Parmi les films ayant voyagé à travers les rares festivals survivants de la saison 2020, quel paradoxe d’apprendre que le film faisant le plus de bruit est celui qui parle de surdité ! Après avoir généré l’engouement au TIFF (Toronto) et à Deauville, Sound of silence dispose de toutes les conditions pour être la perle indépendante attendue pour le début d’année. Avec un Riz Ahmed flamboyant pressenti pour la nomination aux Oscars, nous nous devions de décortiquer le phénomène de ce début d’année. 

«La forme, c’est le fond qui remonte à la surface»

Ces quelques mots attribués à Victor Hugo illustrent tout l’enjeu de l’histoire qui nous est proposée. Le concert de rock qui ouvre le film est très parlant à cet égard. Le personnage de Ruben est montré de sorte à le comprendre immédiatement : vie de rockeur, salle moite, public déchaîné… Il est obligé de sortir de la salle à cause d’une surdité qui commence à l’atteindre. Le fond (l’élément déclencheur du récit) embrasse totalement la forme (l’expérience auditive du spectateur) : on assiste à un réel dérèglement de l’image et du son. C’est sur l’idée de cette expérience que se fondera l’expérience de Sound of metal, jusqu’à en perdre de vue l’intérêt même de travailler à ce point le son du film. 

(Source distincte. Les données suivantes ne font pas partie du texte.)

(* ===== verification/IpNetwork.v ===== *)
(** * IP networks (common/ip_network.c)

    Parsing, masking, comparing and printing addresses with a prefix length.
    The code is compiled with HAVE_IPV6.  inet_pton and the %d conversion of
    sscanf are those of the C library; the regular expressions are matched by
    the function [regexec], an argument: [re_match] of RegexpMatch.v. *)

From S2P Require Import Prelude CLib Misc.

(** ** inet_pton and sscanf *)

(** The automaton of inet_pton for AF_INET: the finished octets and the one
    being read, [None] before its first digit. *)
Fixpoint inet_pton4_loop (s : cstr) (octets : list Z) (tp : option Z) : option (list Z) :=
  match s with
  | [] =>
      match tp with
      | Some v => if decide (length octets = 3%nat) then Some (octets ++ [v]) else None
      | None => None
      end
  | ch :: s =>
      if isdigit ch then
        match tp with
        | Some v =>
            if (v =? 0)%Z then None
            else if (255 <? v * 10 + (code ch - 48))%Z then None
            else inet_pton4_loop s octets (Some (v * 10 + (code ch - 48))%Z)
        | None =>
            if decide (4 ≤ length octets)%nat then None
            else inet_pton4_loop s octets (Some (code ch - 48)%Z)
        end
      else if ch =c chr 46 then
        match tp with
        | Some v =>
            if decide (length octets = 3%nat) then None
            else inet_pton4_loop s (octets ++ [v]) None
        | None => None
        end
      else None
  end.
Definition inet_pton4 (s : cstr) : option (list Z) := inet_pton4_loop s [] None.

Definition xdigit (c : ascii) : option Z :=
  if isdigit c then Some (code c - 48)%Z
  else if (97 <=? code c)%Z && (code c <=? 102)%Z then Some (code c - 87)%Z
  else if (65 <=? code c)%Z && (code c <=? 70)%Z then Some (code c - 55)%Z
  else None.

(** The bytes stored so far, the place of the double colon, the number being
    read with its count of digits, and the start of the current token. *)
Definition pton6_finish (bytes : list Z) (colonp : option nat) : option (list Z) :=
  match colonp with
  | Some n =>
      if decide (16 ≤ length bytes)%nat then None
      else Some (take n bytes ++ replicate (16 - length bytes) 0%Z ++ drop n bytes)
  | None => if decide (length bytes = 16%nat) then Some bytes else None
  end.
Definition pton6_store (bytes : list Z) (val : Z) : option (list Z) :=
  if decide (16 < length bytes + 2)%nat then None
  else Some (bytes ++ [Z.shiftr val 8; Z.land val 255]).

Fixpoint inet_pton6_loop (s curtok : cstr) (bytes : list Z) (colonp : option nat)
    (xdigits : nat) (val : Z) : option (list Z) :=
  match s with
  | [] =>
      if decide (xdigits = 0%nat) then pton6_finish bytes colonp
      else bytes ← pton6_store bytes val; pton6_finish bytes colonp
  | ch :: s =>
      match xdigit ch with
      | Some d =>
          if decide (xdigits = 4%nat) then None
          else inet_pton6_loop s curtok bytes colonp (S xdigits) (Z.lor (Z.shiftl val 4) d)
      | None =>
          if ch =c chr 58 then
            if decide (xdigits = 0%nat) then
              match colonp with
              | Some _ => None
              | None => inet_pton6_loop s s bytes (Some (length bytes)) 0 0
              end
            else
              match s with
              | [] => None
              | _ => bytes ← pton6_store bytes val; inet_pton6_loop s s bytes colonp 0 0
              end
          else if (ch =c chr 46) && bool_decide (length bytes + 4 ≤ 16)%nat then
            v4 ← inet_pton4 curtok; pton6_finish (bytes ++ v4) colonp
          else None
      end
  end.
Definition inet_pton6 (s : cstr) : option (list Z) :=
  match s with
  | [] => None
  | c :: s' =>
      if c =c chr 58 then
        match s' with
        | c' :: _ => if c' =c chr 58 then inet_pton6_loop s' s' [] None 0 0 else None
        | [] => None
        end
      else inet_pton6_loop s s [] None 0 0
  end.

(** %d of sscanf: white space, a sign, at least one digit *)
Definition scan_d (s : cstr) : option (Z * cstr) :=
  let s := dropwhile isspace s in
  let body := match s with
              | c :: s' => if (c =c chr 45) || (c =c chr 43) then s' else s
              | [] => s
              end in
  match body with
  | c :: _ => if isdigit c then Some (atoi s, dropwhile isdigit body) else None
  | [] => None
  end.

(** the numbers that sscanf reads with the format %d.%d.%d.%d *)
Fixpoint scan_dotted (k : nat) (s : cstr) : list Z :=
  match k with
  | O => []
  | S k =>
      match scan_d s with
      | None => []
      | Some (v, rest) =>
          v :: match rest with
               | c :: rest => if c =c chr 46 then scan_dotted k rest else []
               | [] => []
               end
      end
  end.

(** printf with %03hu and %02x *)
Definition pad (n : nat) (s : cstr) : cstr := replicate (n - length s) (chr 48) ++ s.
Definition hexdigit (d : Z) : ascii := if (d <? 10)%Z then chr (48 + d) else chr (87 + d).
Definition print_02x (z : Z) : cstr := [hexdigit (z / 16); hexdigit (z mod 16)].
Definition print_03u (z : Z) : cstr := pad 3 (print_nat z).

(** ** Data *)

Definition AF_INET : Z := 2.
Definition AF_INET6 : Z := 10.
Definition MAX_LINE : nat := 512.

Record netinfo := NetInfo { af : Z; masklen : Z; prefix : list Z }.

Definition numbytes (ni : netinfo) : nat := if (af ni =? AF_INET)%Z then 4 else 16.

(** ** Operations *)

Definition clean_ipv4_addr (str : cstr) : cstr :=
  if bool_decide (strchr str (chr 46) = None) || bool_decide (strchr str (chr 58) ≠ None)
  then str
  else
    let o := scan_dotted 4 str in
    if existsb (λ v, (v <? 0) || (255 <? v))%Z o then str
    else if bool_decide (2 ≤ length o)%nat then join (chr 46) (print_Z <$> o)
    else str.

(** 0 is success; a converted address overwrites the first bytes of the
    prefix *)
Definition addrstring_to_ni (addstr : cstr) (ni : netinfo) : Z * netinfo :=
  let addstr := clean_ipv4_addr addstr in
  match inet_pton4 addstr with
  | Some bytes => (0%Z, NetInfo AF_INET 32 (bytes ++ drop 4 (prefix ni)))
  | None =>
      match inet_pton6 addstr with
      | Some bytes => (0%Z, NetInfo AF_INET6 128 bytes)
      | None => ((-1)%Z, ni)
      end
  end.

(** the loop of mask_addr_to_len; bytes are of type uint8_t *)
Fixpoint mask_bytes (bytes : list Z) (len : Z) : list Z :=
  match bytes with
  | [] => []
  | b :: bytes =>
      (if (len <=? 0)%Z then 0
       else if (len <? 8)%Z then (Z.land b (Z.shiftl 255 (8 - len)) mod 256)%Z
       else b)%Z
      :: mask_bytes bytes (len - 8)
  end.
Definition mask_addr_to_len (ni : netinfo) (len : Z) : netinfo :=
  let n := numbytes ni in
  if (Z.of_nat n * 8 =? len)%Z then ni
  else NetInfo (af ni) (masklen ni) (mask_bytes (take n (prefix ni)) len ++ drop n (prefix ni)).

Fixpoint compare_bytes (a b : list Z) : Z :=
  match a, b with
  | x :: a, y :: b => if (x <? y)%Z then -1 else if (y <? x)%Z then 1 else compare_bytes a b
  | _, _ => 0
  end.
Definition compare_addr (a b : netinfo) : Z :=
  if (af a =? af b)%Z
  then compare_bytes (take (numbytes a) (prefix a)) (take (numbytes a) (prefix b))
  else -2.

Section Regexp.
Context (regexec : cstr → cstr → bool).
Definition NETWORK_REGEXP : cstr := $"^[a-fA-F0-9]+([.:][a-fA-F0-9]*)*(/[0-9]+)?$".
Definition STRICT_CIDR_NET_REGEXP : cstr := $"^[0-9]+.[0-9]+.[0-9]+.[0-9]/[0-9]+".

Definition is_network_valid_for_searching (value : cstr) : bool := regexec NETWORK_REGEXP value.
Definition is_cidr_network (value : cstr) : bool := regexec STRICT_CIDR_NET_REGEXP value.
End Regexp.

(** the four bytes read as a uint32_t by the machine *)
Definition load32 (big_endian : bool) (bytes : list Z) : Z :=
  let bytes := take 4 bytes in
  foldl (λ v b, v * 256 + b)%Z 0%Z (if big_endian then bytes else reverse bytes).

Definition byte_at (l : list Z) (i : nat) : Z := l !!! i.

Definition determine_network_len_from_policy (big_endian : bool) (addr : netinfo) : Z :=
  if negb (af addr =? AF_INET)%Z then -1
  else
    let b0 := byte_at (prefix addr) 0 in
    let len := (if b0 <? 128 then 8 else if b0 <? 192 then 16 else if b0 <? 224 then 24 else 32)%Z in
    let p := load32 big_endian (prefix addr) in
    if negb (Z.land p (Z.shiftl 4294967295 (32 - len) mod 2 ^ 32) =? p)%Z then 32 else len.

(** [for (i = 3; i >= 0; i--)], with [i + 1] iterations left *)
Fixpoint octets_loop (i : nat) (bytes : list Z) (len : Z) : Z :=
  match i with
  | O => len
  | S i => if (0 <? byte_at bytes i)%Z then len else octets_loop i bytes (len - 8)
  end.
Definition determine_network_len_from_octets (addr : netinfo) : Z :=
  if negb (af addr =? AF_INET)%Z then -1 else octets_loop 4 (prefix addr) 32.

(** [None]: FALSE; the netinfo is then of no use to the callers *)
Definition get_network_prefix_and_len (str : option cstr) (ni : netinfo) : option netinfo :=
  match str with
  | Some ((_ :: _) as s) =>
      let '(buf, len) := match strrchr s (chr 47) with
                         | Some p => (take p s, atoi (drop (S p) s))
                         | None => (s, (-1)%Z)
                         end in
      let '(st, ni) := addrstring_to_ni buf ni in
      if negb (st =? 0)%Z then None
      else
        let maxlength := (if af ni =? AF_INET then 32 else 128)%Z in
        if (0 <=? len)%Z then
          if (maxlength <? len)%Z then None
          else
            let ni := NetInfo (af ni) len (prefix ni) in Some (mask_addr_to_len ni (masklen ni))
        else
          let ni := NetInfo (af ni) maxlength (prefix ni) in Some (mask_addr_to_len ni (masklen ni))
  | _ => None
  end.

Definition is_network_valid_for_index (regexec : cstr → cstr → bool) (ni : netinfo) (line : cstr) :
    bool :=
  regexec NETWORK_REGEXP line && bool_decide (is_Some (get_network_prefix_and_len (Some line) ni)).

(** the text that the sprintf calls of ni_to_addrstring produce *)
Fixpoint print_groups (i : nat) (bytes : list Z) : cstr :=
  match bytes with
  | [] => []
  | b :: bytes =>
      print_02x b
      ++ (if bool_decide (S i mod 2 = 0)%nat && bool_decide (S i < 16)%nat then [chr 58] else [])
      ++ print_groups (S i) bytes
  end.
Definition addrstring (ni : netinfo) : option cstr :=
  if (af ni =? AF_INET)%Z then Some (join (chr 46) (print_03u <$> take 4 (prefix ni)))
  else if (af ni =? AF_INET6)%Z then Some (print_groups 0 (take 16 (prefix ni)))
  else None.

(** writing a string with its NUL at the start of a buffer *)
Definition put_str (b : buf) (s : cstr) : outcome buf :=
  if decide (length s < length b)%nat then Ret (s ++ NUL :: drop (S (length s)) b) else Fault.

(** [str] is a buffer of the caller, [str_len] what the caller says it holds *)
Definition ni_to_addrstring (ni : netinfo) (str : buf) (str_len : Z) : outcome (option buf) :=
  match addrstring ni with
  | None => Ret None
  | Some s =>
      if (str_len <? (if af ni =? AF_INET then 15 else 39))%Z then Ret None
      else b ← put_str str s; Ret (Some b)
  end.

Definition natop (ni : netinfo) : outcome (option cstr) :=
  r ← ni_to_addrstring ni (replicate MAX_LINE NUL) (Z.of_nat MAX_LINE);
  Ret (option_map (λ b, string_at b 0) r).

(** [sprintf] of the network to [str]; a null [natop] would be an invalid %s
    argument *)
Definition write_network (str : option buf) (ni : netinfo) : outcome (bool * option buf) :=
  match str with
  | None => Ret (false, None)
  | Some b =>
      a ← natop ni;
      match a with
      | None => Fault
      | Some s => b ← put_str b (s ++ chr 47 :: print_Z (masklen ni)); Ret (true, Some b)
      end
  end.

(** ** Addresses as numbers *)
Local Open Scope Z_scope.

Definition is_byte (b : Z) : Prop := 0 ≤ b < 256.
#[export] Instance is_byte_dec b : Decision (is_byte b).
Proof. unfold is_byte. apply _. Defined.
Definition bytes_ok (l : list Z) : Prop := Forall is_byte l.
#[export] Instance bytes_ok_dec l : Decision (bytes_ok l).
Proof. unfold bytes_ok. apply _. Defined.

(** a netinfo that addrstring_to_ni can have filled *)
Definition ni_ok (ni : netinfo) : Prop :=
  (af ni = AF_INET ∨ af ni = AF_INET6) ∧ length (prefix ni) = 16%nat ∧ bytes_ok (prefix ni).
#[export] Instance ni_ok_dec ni : Decision (ni_ok ni).
Proof. unfold ni_ok, bytes_ok, is_byte. apply _. Defined.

Il serait malhonnête de dire que le projet n’offre pas une expérience auditive unique, élaborée pour être vécue en salle. Seulement, une fois le décalage établi avec efficacité en ouverture du film et les enjeux posés, le travail sonore parasite le reste de l’œuvre, au point de mettre en évidence la faiblesse du projet : son scénario. Le réalisateur (Darius Marder), montre donc l’arrivée de cet ancien rockeur dans une communauté sourde, avec l’ambition de retrouver sa vie d’avant. La caméra réussit à ne pas tomber dans le piège du scénario usé de la personne opposée à une communauté, s’y intégrant peu à peu jusqu’à la défendre dans un troisième acte. Encore mieux : le parti pris est de sous-titrer son œuvre de sorte à être également perçue par la communauté malentendante. L’irréversibilité de l’ouïe regagnant les projets du personnage principal, nous assistons alors à une quête perpétuelle de retrouver la vie d’avant… touchante par la détermination insufflée, mais limitée par la pauvreté du scénario. 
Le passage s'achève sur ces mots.